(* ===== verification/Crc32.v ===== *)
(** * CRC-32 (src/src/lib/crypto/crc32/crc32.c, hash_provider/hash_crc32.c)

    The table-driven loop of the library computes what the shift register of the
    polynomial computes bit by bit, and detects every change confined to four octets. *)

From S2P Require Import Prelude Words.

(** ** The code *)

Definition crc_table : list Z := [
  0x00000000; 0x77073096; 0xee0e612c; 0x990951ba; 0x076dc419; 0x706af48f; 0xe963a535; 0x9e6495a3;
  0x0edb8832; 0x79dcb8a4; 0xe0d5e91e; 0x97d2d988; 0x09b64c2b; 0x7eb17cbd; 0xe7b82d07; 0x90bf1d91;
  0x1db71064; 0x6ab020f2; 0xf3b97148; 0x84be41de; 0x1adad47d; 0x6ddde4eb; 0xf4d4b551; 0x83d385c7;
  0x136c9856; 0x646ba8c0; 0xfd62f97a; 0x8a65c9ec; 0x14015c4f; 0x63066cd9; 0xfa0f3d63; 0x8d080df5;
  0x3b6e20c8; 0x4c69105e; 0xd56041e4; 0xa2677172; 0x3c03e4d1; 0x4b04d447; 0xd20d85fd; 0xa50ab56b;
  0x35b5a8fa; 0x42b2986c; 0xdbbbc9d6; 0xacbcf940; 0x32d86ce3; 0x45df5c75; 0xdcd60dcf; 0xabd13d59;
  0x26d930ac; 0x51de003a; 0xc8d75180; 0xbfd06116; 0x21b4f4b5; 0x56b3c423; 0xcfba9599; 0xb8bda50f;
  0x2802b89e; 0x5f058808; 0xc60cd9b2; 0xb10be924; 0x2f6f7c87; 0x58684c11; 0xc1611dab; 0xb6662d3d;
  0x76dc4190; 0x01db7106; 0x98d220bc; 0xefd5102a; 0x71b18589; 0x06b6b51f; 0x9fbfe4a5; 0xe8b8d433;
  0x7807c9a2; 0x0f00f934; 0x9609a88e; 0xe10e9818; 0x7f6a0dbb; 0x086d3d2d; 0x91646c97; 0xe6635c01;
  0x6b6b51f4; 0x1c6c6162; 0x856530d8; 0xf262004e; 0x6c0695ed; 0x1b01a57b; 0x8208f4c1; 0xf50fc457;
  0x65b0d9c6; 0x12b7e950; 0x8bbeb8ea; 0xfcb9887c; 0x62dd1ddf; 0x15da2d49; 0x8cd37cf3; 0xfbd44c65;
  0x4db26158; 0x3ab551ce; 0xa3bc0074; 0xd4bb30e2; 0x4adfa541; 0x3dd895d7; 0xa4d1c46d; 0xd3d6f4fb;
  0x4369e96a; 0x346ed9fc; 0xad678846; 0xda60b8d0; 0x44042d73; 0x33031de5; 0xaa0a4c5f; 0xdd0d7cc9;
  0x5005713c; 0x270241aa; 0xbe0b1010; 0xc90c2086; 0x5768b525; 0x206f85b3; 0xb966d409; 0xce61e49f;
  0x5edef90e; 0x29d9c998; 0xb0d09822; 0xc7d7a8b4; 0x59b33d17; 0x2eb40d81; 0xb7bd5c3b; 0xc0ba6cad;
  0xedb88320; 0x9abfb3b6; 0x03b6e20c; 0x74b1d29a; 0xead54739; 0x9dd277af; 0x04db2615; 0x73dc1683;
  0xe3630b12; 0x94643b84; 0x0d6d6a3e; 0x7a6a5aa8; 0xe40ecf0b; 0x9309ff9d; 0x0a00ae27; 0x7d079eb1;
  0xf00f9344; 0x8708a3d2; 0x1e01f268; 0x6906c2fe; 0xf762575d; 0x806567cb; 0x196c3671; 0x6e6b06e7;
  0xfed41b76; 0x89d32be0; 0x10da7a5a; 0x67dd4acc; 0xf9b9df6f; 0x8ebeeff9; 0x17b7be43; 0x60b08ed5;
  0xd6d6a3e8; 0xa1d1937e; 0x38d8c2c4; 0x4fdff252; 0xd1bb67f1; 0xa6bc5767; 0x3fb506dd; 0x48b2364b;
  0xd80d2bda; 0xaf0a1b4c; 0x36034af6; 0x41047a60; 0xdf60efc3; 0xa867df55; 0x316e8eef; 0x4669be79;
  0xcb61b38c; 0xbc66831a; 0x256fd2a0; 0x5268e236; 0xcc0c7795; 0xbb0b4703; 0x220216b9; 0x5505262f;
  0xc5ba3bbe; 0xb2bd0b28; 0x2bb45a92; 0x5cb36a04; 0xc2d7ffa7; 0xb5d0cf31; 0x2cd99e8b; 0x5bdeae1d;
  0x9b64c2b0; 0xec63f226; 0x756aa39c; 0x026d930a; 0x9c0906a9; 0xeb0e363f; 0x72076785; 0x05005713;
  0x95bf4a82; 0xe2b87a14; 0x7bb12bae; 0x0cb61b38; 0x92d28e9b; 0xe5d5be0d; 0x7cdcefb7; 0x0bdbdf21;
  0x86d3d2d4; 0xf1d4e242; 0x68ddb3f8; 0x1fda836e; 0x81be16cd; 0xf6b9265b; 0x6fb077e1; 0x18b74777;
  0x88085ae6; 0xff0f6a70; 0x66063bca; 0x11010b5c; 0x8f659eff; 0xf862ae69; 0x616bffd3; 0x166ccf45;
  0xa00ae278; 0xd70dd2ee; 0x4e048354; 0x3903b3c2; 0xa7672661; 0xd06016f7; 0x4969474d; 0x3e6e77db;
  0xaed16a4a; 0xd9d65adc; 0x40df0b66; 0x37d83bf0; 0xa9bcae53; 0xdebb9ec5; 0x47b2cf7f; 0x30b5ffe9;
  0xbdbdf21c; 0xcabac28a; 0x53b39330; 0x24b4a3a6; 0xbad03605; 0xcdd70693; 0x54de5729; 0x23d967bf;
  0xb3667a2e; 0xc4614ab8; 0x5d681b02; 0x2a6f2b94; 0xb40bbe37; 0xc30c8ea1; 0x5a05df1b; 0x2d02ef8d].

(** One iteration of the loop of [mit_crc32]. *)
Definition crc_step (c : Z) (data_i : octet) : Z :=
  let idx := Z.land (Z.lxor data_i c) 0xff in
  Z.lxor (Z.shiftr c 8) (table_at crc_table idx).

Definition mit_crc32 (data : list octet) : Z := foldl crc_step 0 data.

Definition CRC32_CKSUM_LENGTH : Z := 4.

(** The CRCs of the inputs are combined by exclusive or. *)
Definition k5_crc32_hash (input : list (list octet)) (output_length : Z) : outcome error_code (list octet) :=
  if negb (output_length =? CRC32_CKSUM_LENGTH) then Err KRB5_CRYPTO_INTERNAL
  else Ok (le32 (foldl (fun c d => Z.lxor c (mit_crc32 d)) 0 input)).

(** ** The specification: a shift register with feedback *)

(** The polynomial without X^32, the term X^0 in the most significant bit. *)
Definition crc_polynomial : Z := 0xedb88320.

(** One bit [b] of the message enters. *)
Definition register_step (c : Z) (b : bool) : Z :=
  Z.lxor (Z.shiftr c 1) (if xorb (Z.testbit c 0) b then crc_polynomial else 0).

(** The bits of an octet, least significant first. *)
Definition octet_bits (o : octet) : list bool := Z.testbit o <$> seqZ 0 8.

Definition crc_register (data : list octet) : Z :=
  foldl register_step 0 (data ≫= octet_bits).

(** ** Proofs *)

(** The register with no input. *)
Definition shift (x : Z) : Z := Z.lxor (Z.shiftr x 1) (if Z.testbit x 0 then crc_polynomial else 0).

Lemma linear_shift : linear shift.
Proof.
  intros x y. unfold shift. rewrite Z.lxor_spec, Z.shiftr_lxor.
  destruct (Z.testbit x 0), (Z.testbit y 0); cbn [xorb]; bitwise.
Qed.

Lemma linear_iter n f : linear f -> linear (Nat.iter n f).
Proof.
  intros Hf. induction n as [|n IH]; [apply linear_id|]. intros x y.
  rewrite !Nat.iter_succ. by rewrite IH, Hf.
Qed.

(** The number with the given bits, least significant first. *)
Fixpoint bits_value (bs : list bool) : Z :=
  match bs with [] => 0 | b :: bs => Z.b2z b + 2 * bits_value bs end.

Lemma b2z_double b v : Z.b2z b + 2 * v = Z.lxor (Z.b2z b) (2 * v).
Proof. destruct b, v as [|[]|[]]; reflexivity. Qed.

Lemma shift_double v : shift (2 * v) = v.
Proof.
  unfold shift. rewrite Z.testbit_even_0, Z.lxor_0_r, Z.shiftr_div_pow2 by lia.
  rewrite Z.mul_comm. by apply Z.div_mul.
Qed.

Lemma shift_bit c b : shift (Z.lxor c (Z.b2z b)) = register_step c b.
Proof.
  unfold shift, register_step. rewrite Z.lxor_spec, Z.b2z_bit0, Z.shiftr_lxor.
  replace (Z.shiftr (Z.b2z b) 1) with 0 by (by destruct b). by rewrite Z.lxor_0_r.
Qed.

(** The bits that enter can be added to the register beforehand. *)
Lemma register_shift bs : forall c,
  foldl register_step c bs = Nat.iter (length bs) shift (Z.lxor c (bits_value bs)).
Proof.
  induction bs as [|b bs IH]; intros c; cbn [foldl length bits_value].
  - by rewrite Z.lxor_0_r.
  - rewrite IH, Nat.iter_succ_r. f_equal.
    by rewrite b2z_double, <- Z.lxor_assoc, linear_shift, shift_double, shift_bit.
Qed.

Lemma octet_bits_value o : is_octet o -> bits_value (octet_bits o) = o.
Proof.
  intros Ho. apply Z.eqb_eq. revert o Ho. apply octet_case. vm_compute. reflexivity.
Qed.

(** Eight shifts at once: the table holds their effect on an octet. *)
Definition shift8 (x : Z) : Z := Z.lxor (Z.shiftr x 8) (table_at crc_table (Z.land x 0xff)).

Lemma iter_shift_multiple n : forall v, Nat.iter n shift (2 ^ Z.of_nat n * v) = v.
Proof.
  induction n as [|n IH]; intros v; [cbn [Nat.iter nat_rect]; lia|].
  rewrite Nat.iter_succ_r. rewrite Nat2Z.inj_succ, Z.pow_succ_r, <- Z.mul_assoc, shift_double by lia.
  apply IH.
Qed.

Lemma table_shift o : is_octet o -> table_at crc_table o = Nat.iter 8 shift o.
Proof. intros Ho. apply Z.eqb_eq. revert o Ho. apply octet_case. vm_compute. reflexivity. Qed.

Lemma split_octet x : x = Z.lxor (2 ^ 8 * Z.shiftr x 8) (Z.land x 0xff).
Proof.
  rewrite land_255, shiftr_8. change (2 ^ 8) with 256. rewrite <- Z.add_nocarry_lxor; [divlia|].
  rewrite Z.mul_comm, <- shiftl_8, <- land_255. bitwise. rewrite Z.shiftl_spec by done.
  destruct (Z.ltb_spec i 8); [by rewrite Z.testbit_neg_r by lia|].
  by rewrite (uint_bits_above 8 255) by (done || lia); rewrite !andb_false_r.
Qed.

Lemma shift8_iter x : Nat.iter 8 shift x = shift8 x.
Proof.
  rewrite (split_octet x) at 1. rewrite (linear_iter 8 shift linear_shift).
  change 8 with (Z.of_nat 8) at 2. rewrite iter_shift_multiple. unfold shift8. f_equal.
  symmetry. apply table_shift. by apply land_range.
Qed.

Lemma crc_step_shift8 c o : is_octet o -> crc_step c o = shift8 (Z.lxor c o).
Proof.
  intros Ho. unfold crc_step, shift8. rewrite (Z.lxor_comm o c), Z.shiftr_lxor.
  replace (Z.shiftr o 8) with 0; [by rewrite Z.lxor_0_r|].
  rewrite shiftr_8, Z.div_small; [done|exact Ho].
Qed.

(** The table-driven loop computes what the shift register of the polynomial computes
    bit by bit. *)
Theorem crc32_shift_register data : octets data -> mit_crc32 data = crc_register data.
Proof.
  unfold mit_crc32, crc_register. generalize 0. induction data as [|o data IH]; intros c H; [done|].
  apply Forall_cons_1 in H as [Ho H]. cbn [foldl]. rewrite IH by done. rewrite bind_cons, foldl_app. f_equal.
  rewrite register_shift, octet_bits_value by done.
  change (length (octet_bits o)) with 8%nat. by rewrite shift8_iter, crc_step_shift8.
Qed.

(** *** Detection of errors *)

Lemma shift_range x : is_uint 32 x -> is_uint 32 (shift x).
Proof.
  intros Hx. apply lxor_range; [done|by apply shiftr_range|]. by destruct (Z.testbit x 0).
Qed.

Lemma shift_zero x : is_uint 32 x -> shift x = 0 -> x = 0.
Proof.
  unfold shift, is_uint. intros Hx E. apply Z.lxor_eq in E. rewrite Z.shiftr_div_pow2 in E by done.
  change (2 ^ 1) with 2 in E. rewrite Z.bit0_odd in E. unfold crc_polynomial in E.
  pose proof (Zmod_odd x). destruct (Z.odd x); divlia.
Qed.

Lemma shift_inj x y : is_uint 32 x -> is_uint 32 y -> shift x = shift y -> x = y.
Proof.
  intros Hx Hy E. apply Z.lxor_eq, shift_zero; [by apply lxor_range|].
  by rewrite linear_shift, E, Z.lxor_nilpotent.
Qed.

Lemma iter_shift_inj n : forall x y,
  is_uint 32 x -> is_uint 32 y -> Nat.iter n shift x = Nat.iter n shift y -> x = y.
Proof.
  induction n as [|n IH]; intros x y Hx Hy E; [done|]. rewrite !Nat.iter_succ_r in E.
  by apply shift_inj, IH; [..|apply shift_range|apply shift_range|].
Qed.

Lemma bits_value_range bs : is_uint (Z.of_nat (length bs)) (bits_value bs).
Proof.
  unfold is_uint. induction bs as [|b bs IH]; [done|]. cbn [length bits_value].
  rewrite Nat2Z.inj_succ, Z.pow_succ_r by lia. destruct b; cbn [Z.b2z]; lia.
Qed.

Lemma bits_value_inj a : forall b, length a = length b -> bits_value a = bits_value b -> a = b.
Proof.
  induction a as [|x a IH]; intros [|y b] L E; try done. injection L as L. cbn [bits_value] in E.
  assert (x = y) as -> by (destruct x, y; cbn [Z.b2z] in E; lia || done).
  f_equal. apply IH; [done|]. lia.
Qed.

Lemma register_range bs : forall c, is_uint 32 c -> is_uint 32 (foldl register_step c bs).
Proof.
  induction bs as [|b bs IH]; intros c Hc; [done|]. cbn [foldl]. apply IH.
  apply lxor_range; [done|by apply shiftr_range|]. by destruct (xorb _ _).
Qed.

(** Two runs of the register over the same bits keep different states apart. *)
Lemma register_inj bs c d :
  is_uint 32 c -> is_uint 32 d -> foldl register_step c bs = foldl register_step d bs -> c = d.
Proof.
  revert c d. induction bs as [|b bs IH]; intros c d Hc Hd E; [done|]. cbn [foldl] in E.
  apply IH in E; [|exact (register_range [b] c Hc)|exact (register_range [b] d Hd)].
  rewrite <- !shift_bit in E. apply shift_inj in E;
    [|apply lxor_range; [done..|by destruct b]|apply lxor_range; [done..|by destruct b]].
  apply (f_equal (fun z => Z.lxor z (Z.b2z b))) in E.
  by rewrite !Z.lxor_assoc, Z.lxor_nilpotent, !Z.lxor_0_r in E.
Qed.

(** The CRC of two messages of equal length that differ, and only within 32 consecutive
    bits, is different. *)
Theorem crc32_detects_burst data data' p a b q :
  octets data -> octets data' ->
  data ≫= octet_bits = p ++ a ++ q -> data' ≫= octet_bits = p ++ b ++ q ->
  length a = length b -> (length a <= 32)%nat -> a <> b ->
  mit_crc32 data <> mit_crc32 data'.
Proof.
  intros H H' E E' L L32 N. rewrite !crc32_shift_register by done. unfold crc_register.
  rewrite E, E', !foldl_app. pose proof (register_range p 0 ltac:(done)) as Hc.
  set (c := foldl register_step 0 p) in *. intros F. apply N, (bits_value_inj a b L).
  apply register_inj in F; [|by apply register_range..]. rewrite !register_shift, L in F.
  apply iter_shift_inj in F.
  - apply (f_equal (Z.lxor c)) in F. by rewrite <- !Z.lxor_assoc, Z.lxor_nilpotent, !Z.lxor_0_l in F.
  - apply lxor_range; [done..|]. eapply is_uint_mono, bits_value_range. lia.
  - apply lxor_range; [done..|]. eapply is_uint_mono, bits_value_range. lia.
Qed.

==

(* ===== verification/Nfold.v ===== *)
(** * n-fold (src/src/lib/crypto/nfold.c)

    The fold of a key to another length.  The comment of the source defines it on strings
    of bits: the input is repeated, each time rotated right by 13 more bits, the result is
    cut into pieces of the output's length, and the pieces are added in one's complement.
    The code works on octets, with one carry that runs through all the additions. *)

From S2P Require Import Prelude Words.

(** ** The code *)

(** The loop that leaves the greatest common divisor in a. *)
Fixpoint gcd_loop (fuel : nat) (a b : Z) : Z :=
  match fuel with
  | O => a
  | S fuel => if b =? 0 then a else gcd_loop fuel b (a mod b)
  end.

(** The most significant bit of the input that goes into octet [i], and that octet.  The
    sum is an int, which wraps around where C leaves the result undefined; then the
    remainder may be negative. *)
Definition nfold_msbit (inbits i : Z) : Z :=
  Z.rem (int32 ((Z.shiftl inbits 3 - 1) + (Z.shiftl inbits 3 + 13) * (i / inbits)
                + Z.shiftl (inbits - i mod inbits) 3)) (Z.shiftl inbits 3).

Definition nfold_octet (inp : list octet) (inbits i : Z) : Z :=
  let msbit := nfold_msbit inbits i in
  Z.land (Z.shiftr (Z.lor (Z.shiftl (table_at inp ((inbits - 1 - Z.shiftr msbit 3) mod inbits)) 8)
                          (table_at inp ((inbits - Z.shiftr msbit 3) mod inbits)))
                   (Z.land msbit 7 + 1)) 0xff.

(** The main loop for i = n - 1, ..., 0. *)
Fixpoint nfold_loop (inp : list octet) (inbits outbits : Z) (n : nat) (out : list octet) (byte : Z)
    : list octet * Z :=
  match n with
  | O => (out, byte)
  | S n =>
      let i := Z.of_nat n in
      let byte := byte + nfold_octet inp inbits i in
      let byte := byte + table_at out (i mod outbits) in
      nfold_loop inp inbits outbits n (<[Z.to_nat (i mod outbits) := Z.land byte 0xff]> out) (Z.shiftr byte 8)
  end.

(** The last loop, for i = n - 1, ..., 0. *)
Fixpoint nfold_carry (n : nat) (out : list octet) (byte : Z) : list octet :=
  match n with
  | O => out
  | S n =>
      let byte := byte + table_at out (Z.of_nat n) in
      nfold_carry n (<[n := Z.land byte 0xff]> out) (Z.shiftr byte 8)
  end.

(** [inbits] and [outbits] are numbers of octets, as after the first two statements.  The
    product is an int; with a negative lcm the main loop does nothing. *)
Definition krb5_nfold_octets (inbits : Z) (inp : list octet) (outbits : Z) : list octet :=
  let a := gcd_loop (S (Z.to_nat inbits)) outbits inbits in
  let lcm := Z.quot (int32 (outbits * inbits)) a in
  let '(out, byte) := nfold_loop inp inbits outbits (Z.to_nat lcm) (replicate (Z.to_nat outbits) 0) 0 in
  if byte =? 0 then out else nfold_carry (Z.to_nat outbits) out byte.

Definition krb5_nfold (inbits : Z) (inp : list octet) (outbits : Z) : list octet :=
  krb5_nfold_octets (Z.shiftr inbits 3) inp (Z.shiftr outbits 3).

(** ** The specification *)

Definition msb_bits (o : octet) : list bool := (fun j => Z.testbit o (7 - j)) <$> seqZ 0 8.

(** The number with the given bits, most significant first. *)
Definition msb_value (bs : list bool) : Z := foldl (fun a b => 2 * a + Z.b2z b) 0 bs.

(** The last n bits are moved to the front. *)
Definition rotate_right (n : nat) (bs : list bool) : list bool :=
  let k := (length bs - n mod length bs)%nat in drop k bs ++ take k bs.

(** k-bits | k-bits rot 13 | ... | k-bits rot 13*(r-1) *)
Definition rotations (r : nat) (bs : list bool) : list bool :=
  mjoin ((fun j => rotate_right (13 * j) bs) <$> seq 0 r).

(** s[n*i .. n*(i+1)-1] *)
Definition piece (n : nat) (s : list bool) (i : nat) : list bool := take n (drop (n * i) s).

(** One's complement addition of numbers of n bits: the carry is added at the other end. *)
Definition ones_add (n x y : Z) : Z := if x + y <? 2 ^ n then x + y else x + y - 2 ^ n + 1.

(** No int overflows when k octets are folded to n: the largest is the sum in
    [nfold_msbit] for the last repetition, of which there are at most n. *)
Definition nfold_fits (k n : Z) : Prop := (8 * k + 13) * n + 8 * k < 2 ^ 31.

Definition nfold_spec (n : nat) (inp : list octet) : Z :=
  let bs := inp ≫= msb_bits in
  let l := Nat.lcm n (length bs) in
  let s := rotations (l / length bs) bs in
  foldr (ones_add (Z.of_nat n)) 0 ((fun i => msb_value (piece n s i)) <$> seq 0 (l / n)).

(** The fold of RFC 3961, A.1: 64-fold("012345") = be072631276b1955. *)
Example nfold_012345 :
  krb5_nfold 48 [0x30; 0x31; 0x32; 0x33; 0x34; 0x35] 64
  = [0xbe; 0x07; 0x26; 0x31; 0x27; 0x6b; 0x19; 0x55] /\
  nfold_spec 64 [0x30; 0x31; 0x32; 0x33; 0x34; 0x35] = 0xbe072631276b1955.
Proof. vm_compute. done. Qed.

**Goal of the exercise**
What are the lines above, starting at the one with "else Ok (le32" and ending at the one with "intros Hf. induction"? Give them again exactly, and only them.

**Output below**
  else Ok (le32 (foldl (fun c d => Z.lxor c (mit_crc32 d)) 0 input)).

(** ** The specification: a shift register with feedback *)

(** The polynomial without X^32, the term X^0 in the most significant bit. *)
Definition crc_polynomial : Z := 0xedb88320.

(** One bit [b] of the message enters. *)
Definition register_step (c : Z) (b : bool) : Z :=
  Z.lxor (Z.shiftr c 1) (if xorb (Z.testbit c 0) b then crc_polynomial else 0).

(** The bits of an octet, least significant first. *)
Definition octet_bits (o : octet) : list bool := Z.testbit o <$> seqZ 0 8.

Definition crc_register (data : list octet) : Z :=
  foldl register_step 0 (data ≫= octet_bits).

(** ** Proofs *)

(** The register with no input. *)
Definition shift (x : Z) : Z := Z.lxor (Z.shiftr x 1) (if Z.testbit x 0 then crc_polynomial else 0).

Lemma linear_shift : linear shift.
Proof.
  intros x y. unfold shift. rewrite Z.lxor_spec, Z.shiftr_lxor.
  destruct (Z.testbit x 0), (Z.testbit y 0); cbn [xorb]; bitwise.
Qed.

Lemma linear_iter n f : linear f -> linear (Nat.iter n f).
Proof.
  intros Hf. induction n as [|n IH]; [apply linear_id|]. intros x y.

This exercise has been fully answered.